HTTP Error Rate Spikes Require Multi-Layer Analysis

critical
reliabilityUpdated Feb 5, 2026

Increases in nginx_server_zone_responses_4xx or nginx_server_zone_responses_5xx require differentiation between client errors (4xx), NGINX configuration issues (502/503), and upstream failures (504, backend 5xx). The same metric can indicate completely different root causes depending on code distribution.

How to detect:

Alert when nginx_server_zone_responses_4xx or nginx_server_zone_responses_5xx rates exceed baseline thresholds.
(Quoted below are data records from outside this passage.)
Lemma die_run s p b q : proc_wf s → pcbs s !! p = Some b → 1 < pid b → place b = Some q → q ≠ Dead →
  wp (die (Some q) p ;; p_on_cpu enable_int) (λ _ s', proc_wf s' ∧ current s' = current s ∧ kept s s' ∧
    ∀ q', queue s' q' = killed s (pid b) p q') (set_pcpu (enter (p_cpu s)) s).
Proof.
  intros Hwf Hb Hpid Hpl Hqd. destruct (wf_current s Hwf) as (bc & Hbc & Hrc & Hokc & Hcore).
  assert (Hpc : p ≠ current s).
  { intros ->. pose proof (run_place _ _ Hcore _ _ Hbc eq_refl). congruence. }
  destruct (c_pcb _ _ Hcore _ _ Hb) as (_ & _ & _ & Hok).
  assert (Hin : p ∈ queue s q) by (by apply (block_place _ _ Hcore p b)).
  destruct (remove_first p (queue s q)) as [l|] eqn:Hl; [|by apply remove_first_None in Hl].
  destruct (remove_first_Some _ _ _ Hl) as (l1 & l2 & Hq & -> & _).
  wp_step. unfold die. wp_step. unfold list_delete. wp_step. apply wp_get_st.
  change (queue (set_pcpu _ s) q) with (queue s q). rewrite Hl. apply wp_modify.
  wp_step. apply (wp_pcb_upd _ b); [done|]. wp_step. apply wp_modify.
  wp_step. apply (wp_pcb_get _ (with_state DEAD b)); [apply lookup_insert_eq|].
  pose proof (core_shift s _ p b (with_state DEAD b) q Dead l1 l2 Hcore Hb Hq eq_refl eq_refl (dead_ok b Hok Hpid) eq_refl Hqd) as Hc1.
  set (s1 := set_queue Dead (queue s Dead ++ [p]) (set_pcbs (<[p := with_state DEAD b]> (pcbs s)) (set_queue q (l1 ++ l2) (set_pcpu (enter (p_cpu s)) s)))).
  match goal with |- wp _ _ ?t => assert (t = s1) as -> end.
  { unfold s1. f_equal. f_equal. change (queue (set_queue q (l1 ++ l2) (set_pcpu (enter (p_cpu s)) s)) Dead = queue s Dead). rewrite queue_set. by rewrite decide_False. }
  apply (wp_wake_waiters _ (Some (current s))); [exact (core_cpu _ _ _ Hc1 (enter_ok _ (c_cpu _ _ Hcore)))|].
  intros s2 Hc2 Hq2 Hcur2 Hk2 Ho2. apply wp_p_enable. simpl (pid (with_state _ _)) in *.
  assert (Hq1 : ∀ q', queue s1 q' = if decide (q' = Dead) then queue s Dead ++ [p] else without s p q').
  { intros q'. unfold s1. rewrite queue_set. case_decide; [done|].
    change (queue (set_queue q (l1 ++ l2) (set_pcpu (enter (p_cpu s)) s)) q' = without s p q'). rewrite queue_set.
    case_decide as E; [subst q'; unfold without; by rewrite Hl|]. exact (eq_sym (without_other s _ p b q q' Hcore Hb Hpl E)). }
  assert (Hq1w : queue s1 (Wait PROC) = without s p (Wait PROC)) by (rewrite Hq1; by rewrite decide_False).
  assert (Hq1r : queue s1 Ready = without s p Ready) by (rewrite Hq1; by rewrite decide_False).
  assert (Hm : ∀ x, x ∈ without s p (Wait PROC) → pcbs s1 !! x = pcbs s !! x).
  { intros x Hx. unfold s1. simpl. apply lookup_insert_ne. intros <-. rewrite <- Hq1w in Hx.
    apply (queue_block _ _ (core_cpu _ _ _ Hc1 (enter_ok _ (c_cpu _ _ Hcore)))) in Hx as (c & Hc & Hplc).
    simpl in Hc. rewrite lookup_insert_eq in Hc. by injection Hc as <-. }
  destruct (waits_for_other s s1 (pid b) _ Hm) as [F1 F2].
  assert (Hcpu : leave (p_cpu s2) = p_cpu s) by (rewrite (k_cpu' _ _ Hk2); simpl; apply leave_enter, Hcore).
  assert (Hcw : current s ∉ queue s1 (Wait PROC)).
  { rewrite Hq1w. intros Hx. pose proof (Hm _ Hx) as E. rewrite <- Hq1w in Hx.
    apply (queue_block _ _ (core_cpu _ _ _ Hc1 (enter_ok _ (c_cpu _ _ Hcore)))) in Hx as (c & Hc & Hplc).
    change (pcbs s1 !! current s = Some c) in Hc. rewrite E, Hbc in Hc. injection Hc as <-.
    by rewrite (run_place _ _ Hcore _ _ Hbc eq_refl) in Hplc. }
  split_and!.
  - eapply core_wf; [apply core_cpu; [exact Hc2|rewrite Hcpu; apply Hcore]|exact Hcur2|cbn [last_pid set_pcpu]; rewrite (k_last _ _ Hk2); apply Hwf|].
    change (is_Some (pcbs s2 !! current s)). rewrite Ho2 by done. unfold s1. simpl. rewrite lookup_insert_ne by done. eauto.
  - exact Hcur2.
  - destruct Hk2 as [L1 L2 L3 L4]. split; [exact Hcpu|exact L2|exact L3|exact L4].
  - intros q'. change (queue (set_pcpu _ s2) q') with (queue s2 q'). rewrite Hq2. unfold woke, killed.
    rewrite Hq1w, Hq1r, F1, F2. case_decide; [done|]. case_decide; [done|]. apply Hq1.
Qed.

Lemma kill_run s id p b : proc_wf s → pcb_table s !! id = Some p → pcbs s !! p = Some b → 1 < id → p ≠ current s →
  wp (kill id) (λ _ s', proc_wf s' ∧ current s' = current s ∧ kept s s' ∧
    ∀ q, queue s' q = if decide (state b = DEAD) then queue s q else killed s id p q) s.
Proof.
  intros Hwf Ht Hb Hid Hpc. destruct (wf_current s Hwf) as (bc & Hbc & Hrc & Hokc & Hcore).
  destruct (c_pcb _ _ Hcore _ _ Hb) as (Hp0 & _ & _ & Hok).
  destruct (c_slot _ _ Hcore _ _ Ht Hp0) as (b' & Hb' & Hpid). assert (b' = b) as -> by congruence.
  unfold kill. wp_step. unfold table_get. wp_step. apply wp_get_st. apply (wp_deref _ p); [done|].
  destruct (Z.eqb_spec p 0); [done|]. wp_step. apply wp_p_disable. wp_step. apply (wp_pcb_get _ b); [done|].
  rewrite <- Hpid in Hid |- *.
  destruct (state b) eqn:Hst.
  - apply (c_run _ _ Hcore _ _ Hb) in Hst. congruence.
  - apply (die_run s p b Ready); [done|done|done|unfold place; by rewrite Hst|done].
  - destruct (po_wait _ Hok Hst) as [e He]. wp_step. apply (wp_deref _ e); [done|].
    apply (die_run s p b (Wait e)); [done|done|done|unfold place; by rewrite Hst, He|done].
  - apply wp_p_enable. cbn [p_cpu set_pcpu]. rewrite leave_enter by apply Hcore.
    change (set_pcpu (p_cpu s) (set_pcpu (enter (p_cpu s)) s)) with (set_pcpu (p_cpu s) s).
    split; [eapply core_wf; [apply core_cpu; [exact Hcore|apply Hcore]|done|apply Hwf|eauto]|].
    split; [done|]. split; [by split|]. intros q. done.
Qed.

(** ** The search for a pid *)

Lemma wp_table_get i p (Q : Z → ps → Prop) s : pcb_table s !! i = Some p → Q p s → wp (table_get i) Q s.
Proof. intros H HQ. unfold table_get. wp_step. apply wp_get_st. by apply (wp_deref _ p). Qed.

Lemma wp_table_set i p q (Q : unit → ps → Prop) s :
  pcb_table s !! i = Some q → Q tt (set_table (<[i := p]> (pcb_table s)) s) → wp (table_set i p) Q s.
Proof. intros H HQ. unfold table_set. wp_step. by apply (wp_table_get _ q). Qed.

Lemma find_pid_run s last r : ∀ fuel pid, pid ≤ r → (Z.to_nat (r - pid) < fuel)%nat → pcb_table s !! r = Some 0 →
  (∀ i, pid ≤ i < r → i ≠ last ∧ ∃ p, pcb_table s !! i = Some p ∧ p ≠ 0) →
  find_pid fuel pid last s = Ok (Some r, s).
Proof.
  induction fuel as [|fuel IH]; intros pid Hle Hf Hr Hbusy; [lia|]. cbn [find_pid].
  destruct (decide (pid = r)) as [->|Hne].
  - unfold table_get, mbind, M_bind, get_st. by rewrite Hr.
  - destruct (Hbusy pid ltac:(lia)) as (Hl & p & Hp & Hp0). unfold mbind at 1, M_bind at 1.
    unfold table_get, mbind, M_bind, get_st. rewrite Hp. cbn.
    destruct (Z.eqb_spec p 0); [done|]. destruct (Z.eqb_spec pid last); [done|].
    apply IH; [lia|lia|done|]. intros i Hi. apply Hbusy. lia.
Qed.

Lemma find_pid_overrun s last : ∀ fuel pid, last < pid ≤ MAX_PROC → (Z.to_nat (MAX_PROC - pid) < fuel)%nat →
  pcb_table s !! MAX_PROC = None → (∀ i, pid ≤ i < MAX_PROC → ∃ p, pcb_table s !! i = Some p ∧ p ≠ 0) →
  find_pid fuel pid last s = Ub.
Proof.
  induction fuel as [|fuel IH]; intros pid Hle Hf Hend Hbusy; [lia|]. cbn [find_pid].
  destruct (decide (pid = MAX_PROC)) as [->|Hne].
  - unfold table_get, mbind, M_bind, get_st. by rewrite Hend.
  - destruct (Hbusy pid ltac:(lia)) as (p & Hp & Hp0).
    unfold table_get, mbind, M_bind, get_st. rewrite Hp. cbn.
    destruct (Z.eqb_spec p 0); [done|]. destruct (Z.eqb_spec pid last); [lia|].
    apply IH; [lia|lia|done|]. intros i Hi. apply Hbusy. lia.
Qed.

Section Alloc.
Context `{!NodeAlloc}.

Lemma wp_p_malloc (Q : Z → ps → Prop) s :
  (let a := fresh_addr (allocs s) in Q a (set_allocs ({[a]} ∪ allocs s) s)) → wp p_malloc Q s.
Proof. done. Qed.

(** A new block joins: the idle thread, or one after it. *)
Lemma core_create s run id p stack b :
  core s run → pcb_table s !! id = Some 0 → p ∉ allocs s → stack ∉ allocs s → p ≠ stack → p ≠ 0 →
  pid b = id → stack1 b = stack + STACK_EL1_SIZE → state b = READY → pcb_ok b → run ≠ Some p →
  id = 1 ∨ (∃ x c, pcbs s !! x = Some c ∧ pid c = 1) →
  core (set_queue Ready (queue s Ready ++ [p]) (set_last_pid id (set_table (<[id := p]> (pcb_table s))
    (set_pcbs (<[p := b]> (pcbs s)) (set_allocs ({[stack]} ∪ ({[p]} ∪ allocs s)) s))))) run.
Proof.
  intros Hc Ht Hp Hs Hps Hp0 Hpid Hst Hr Hok Hrun Hidle. pose proof Hc as [H1 H2 H3 H4 H5 H6 H7 H8 H9 H10 H11 _].
  assert (Hnew : pcbs s !! p = None).
  { destruct (pcbs s !! p) as [c|] eqn:E; [|done]. by destruct (H4 p c E) as (_ & ? & _). }
  assert (Hid : 0 ≤ id < MAX_PROC) by (apply H2; eauto).
  assert (Hpl : place b = Some Ready) by (unfold place; by rewrite Hr).
  assert (Hout : ∀ q, p ∉ queue s q) by (intros q (c & Hc' & _)%H7; congruence).
  split.
  - done.
  - intros i. simpl. rewrite lookup_insert_is_Some'. rewrite H2. naive_solver.
  - intros i x. simpl. intros [[<- <-]|[Hi Hx]]%lookup_insert_Some Hx0.
    + exists b. by rewrite lookup_insert_eq.
    + destruct (H3 i x Hx Hx0) as (c & Hc' & ?). exists c. rewrite lookup_insert_ne by congruence. done.
  - intros x c. simpl. intros [[<- <-]|[Hx Hc']]%lookup_insert_Some.
    + rewrite Hpid, lookup_insert_eq. split_and!; [done|set_solver|done|done].
    + destruct (H4 x c Hc') as (? & ? & Htc & ?). split_and!; [done|set_solver| |done].
      rewrite lookup_insert_ne; [done|]. intros E. rewrite <- E, Ht in Htc. congruence.
  - intros x c. simpl. intros [[<- <-]|[Hx Hc']]%lookup_insert_Some; [|by apply H5]. rewrite Hr. by split.
  - intros q. rewrite queue_set. case_decide; [|apply H6]. apply NoDup_app. split_and!; [apply H6| |apply NoDup_singleton].
    intros x Hx. rewrite list_elem_of_singleton. intros ->. by apply (Hout Ready).
  - intros q x. rewrite queue_set. simpl. change (queue _ q) with (queue s q) at 1.
    destruct (decide (x = p)) as [->|Hx].
    + rewrite lookup_insert_eq. case_decide as E.
      * subst q. split; [by eauto|]. set_solver.
      * split; [by intros ?%Hout|]. intros (c & [= <-] & ?). congruence.
    + rewrite lookup_insert_ne by done. rewrite <- H7. case_decide as E; [subst q|done].
      rewrite elem_of_app, list_elem_of_singleton. naive_solver.
  - intros x c. simpl. intros [[<- <-]|[Hx Hc']]%lookup_insert_Some Hcp.
    + rewrite Hst. replace (stack + STACK_EL1_SIZE - STACK_EL1_SIZE) with stack by lia. split; [set_solver|].
      rewrite lookup_insert_ne by done. destruct (pcbs s !! stack) as [c|] eqn:E; [|done]. by destruct (H4 _ c E) as (_ & ? & _).
    + destruct (H8 x c Hc' Hcp) as [Ha Hn]. split; [set_solver|]. rewrite lookup_insert_ne; [done|]. intros ->. done.
  - intros x y c d. simpl. intros [[<- <-]|[Hx Hcx]]%lookup_insert_Some [[<- <-]|[Hy Hdy]]%lookup_insert_Some Hcp Hdp E; [done| | |by eapply H9].
    + destruct (H8 y d Hdy Hdp) as [Ha _]. rewrite <- E, Hst in Ha. replace (stack + STACK_EL1_SIZE - STACK_EL1_SIZE) with stack in Ha by lia. done.
    + destruct (H8 x c Hcx Hcp) as [Ha _]. rewrite E, Hst in Ha. replace (stack + STACK_EL1_SIZE - STACK_EL1_SIZE) with stack in Ha by lia. done.
  - simpl. lia.
  - destruct H11 as (x & c & Hc' & Hc0). exists x, c. simpl. rewrite lookup_insert_ne by congruence. done.
  - intros _. simpl. destruct Hidle as [Hi|(x & c & Hc' & Hc1)].
    + exists p, b. rewrite lookup_insert_eq, Hpid. done.
    + exists x, c. rewrite lookup_insert_ne by congruence. done.
Qed.

(** The slots between the last pid given out and [r] are taken, [r] is free. *)
Definition next_pid (s : ps) (r : Z) : Prop :=
  Z.rem (last_pid s + 1) MAX_PROC ≤ r < MAX_PROC ∧ pcb_table s !! r = Some 0 ∧
  ∀ i, Z.rem (last_pid s + 1) MAX_PROC ≤ i < r → ∃ p, pcb_table s !! i = Some p ∧ p ≠ 0.

(** A new pid is never the shell's; it is the idle thread's, or the idle
    thread is there. *)
Lemma new_pid s run r : core s run → next_pid s r → 0 < r ∧ (r = 1 ∨ ∃ x c, pcbs s !! x = Some c ∧ pid c = 1).
Proof.
  intros Hc ([Hs1 Hs2] & Hr & Hbusy). pose proof (c_last _ _ Hc) as Hlast.
  assert (Hr0 : r ≠ 0).
  { intros ->. destruct (c_shell _ _ Hc) as (x & c & Hx & Hx0). destruct (c_pcb _ _ Hc _ _ Hx) as (? & _ & Ht & _). congruence. }
  assert (Hrem : 0 ≤ Z.rem (last_pid s + 1) MAX_PROC) by (apply Z.rem_nonneg; unfold MAX_PROC in *; lia).
  split; [lia|]. destruct (decide (last_pid s = 0)) as [E|Hne]; [|right; by apply (c_idle _ _ Hc)].
  rewrite E in Hs1, Hbusy. change (Z.rem (0 + 1) MAX_PROC) with 1 in *. destruct (decide (r = 1)) as [|Hr1]; [by left|right].
  destruct (Hbusy 1 ltac:(lia)) as (x & Hx & Hx0). destruct (c_slot _ _ Hc _ _ Hx Hx0) as (c & ? & ?). eauto.
Qed.

Lemma create_run s func args r : core s (Some (current s)) → is_Some (pcbs s !! current s) → next_pid s r →
  let p := fresh_addr (allocs s) in let stack := fresh_addr ({[p]} ∪ allocs s) in
  let b := new_thread r func args (h_ttbr1 (hws s)) (stack + STACK_EL1_SIZE) (rootdir s) in
  let s' := set_queue Ready (queue s Ready ++ [p]) (set_last_pid r (set_table (<[r := p]> (pcb_table s))
    (set_pcbs (<[p := b]> (pcbs s)) (set_allocs ({[stack]} ∪ ({[p]} ∪ allocs s)) s)))) in
  thread_create func args s = Ok (r, s') ∧ proc_wf s' ∧ pcbs s !! p = None.
Proof.
  intros Hcore [bc Hbc] Hnext p stack b s'. pose proof Hnext as ([Hs1 Hs2] & Hr & Hbusy).
  destruct (new_pid _ _ _ Hcore Hnext) as [Hpos Hidle].
  pose proof (c_last _ _ Hcore) as Hlast.
  assert (Hp : p ∉ allocs s) by apply fresh_addr_new.
  assert (Hst : stack ∉ {[p]} ∪ allocs s) by apply fresh_addr_new.
  assert (Hp0 : p ≠ 0) by apply fresh_addr_nonnull.
  assert (Hnew : pcbs s !! p = None).
  { destruct (pcbs s !! p) as [c|] eqn:E; [|done]. by destruct (c_pcb _ _ Hcore p c E) as (_ & ? & _). }
  assert (Hne : current s ≠ p) by congruence.
  assert (Hrem : 0 ≤ Z.rem (last_pid s + 1) MAX_PROC) by (apply Z.rem_nonneg; unfold MAX_PROC in *; lia).
  split; [|split; [|exact Hnew]].
  - enough (wp (thread_create func args) (λ x t, x = r ∧ t = s') s) as (x & t & -> & -> & ->)%wp_run by done.
    unfold thread_create. wp_step. apply wp_p_disable. wp_step. apply wp_gets. wp_step.
    eapply wp_eq; [apply (find_pid_run _ _ r)|]; [exact Hs1|cbn [last_pid set_pcpu]; unfold MAX_PROC in *; lia|done| |]; cbn [last_pid set_pcpu].
    { intros i Hi. split; [|by apply Hbusy]. simpl in Hi |- *. intros ->. unfold MAX_PROC in *.
      destruct (decide (last_pid s = 1023)) as [E|]; [rewrite E in *; lia|]. rewrite Z.rem_small in Hi by lia. lia. }
    cbn beta iota. wp_step. apply wp_p_malloc. cbn zeta. wp_step. apply wp_p_malloc. cbn zeta. wp_step. apply wp_get_st. wp_step. apply wp_modify.
    wp_step. apply (wp_table_set _ _ 0); [done|]. wp_step. apply wp_modify. wp_step. apply wp_modify.
    wp_step. apply wp_p_enable. wp_step. split; [done|].
    apply ps_ext; [apply leave_enter, Hcore|reflexivity..].
  - eapply core_wf; [| | |].
    + apply (core_create s (Some (current s)) r p stack b); [exact Hcore|done|done| | |done|done|done|done| |congruence|exact Hidle].
      * set_solver.
      * set_solver.
      * split; simpl; [done|done|by intros x ?%elem_of_nil|done|auto].
    + done.
    + simpl. lia.
    + simpl. rewrite lookup_insert_ne by done. eauto.
Qed.
End Alloc.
Differentiate: 502 suggests upstream connection failures (check nginx_upstream_peers_fails); 503 indicates server overload (check nginx_server_zone_processing vs capacity); 504 indicates timeout (check nginx_upstream_peers_response_time); 4xx may indicate client issues or upstream validation failures.

Recommended action:

Analyze error logs to determine specific HTTP codes. For 502: investigate nginx_upstream_peers_unavail and backend connectivity. For 503: check worker capacity (nginx_server_zone_processing). For 504: review nginx_upstream_peers_response_time and ProxyTimeout settings. For 4xx: correlate with application deployment events using nginx_generation or nginx_load_timestamp. Implement per-code alerting thresholds rather than aggregate error rates.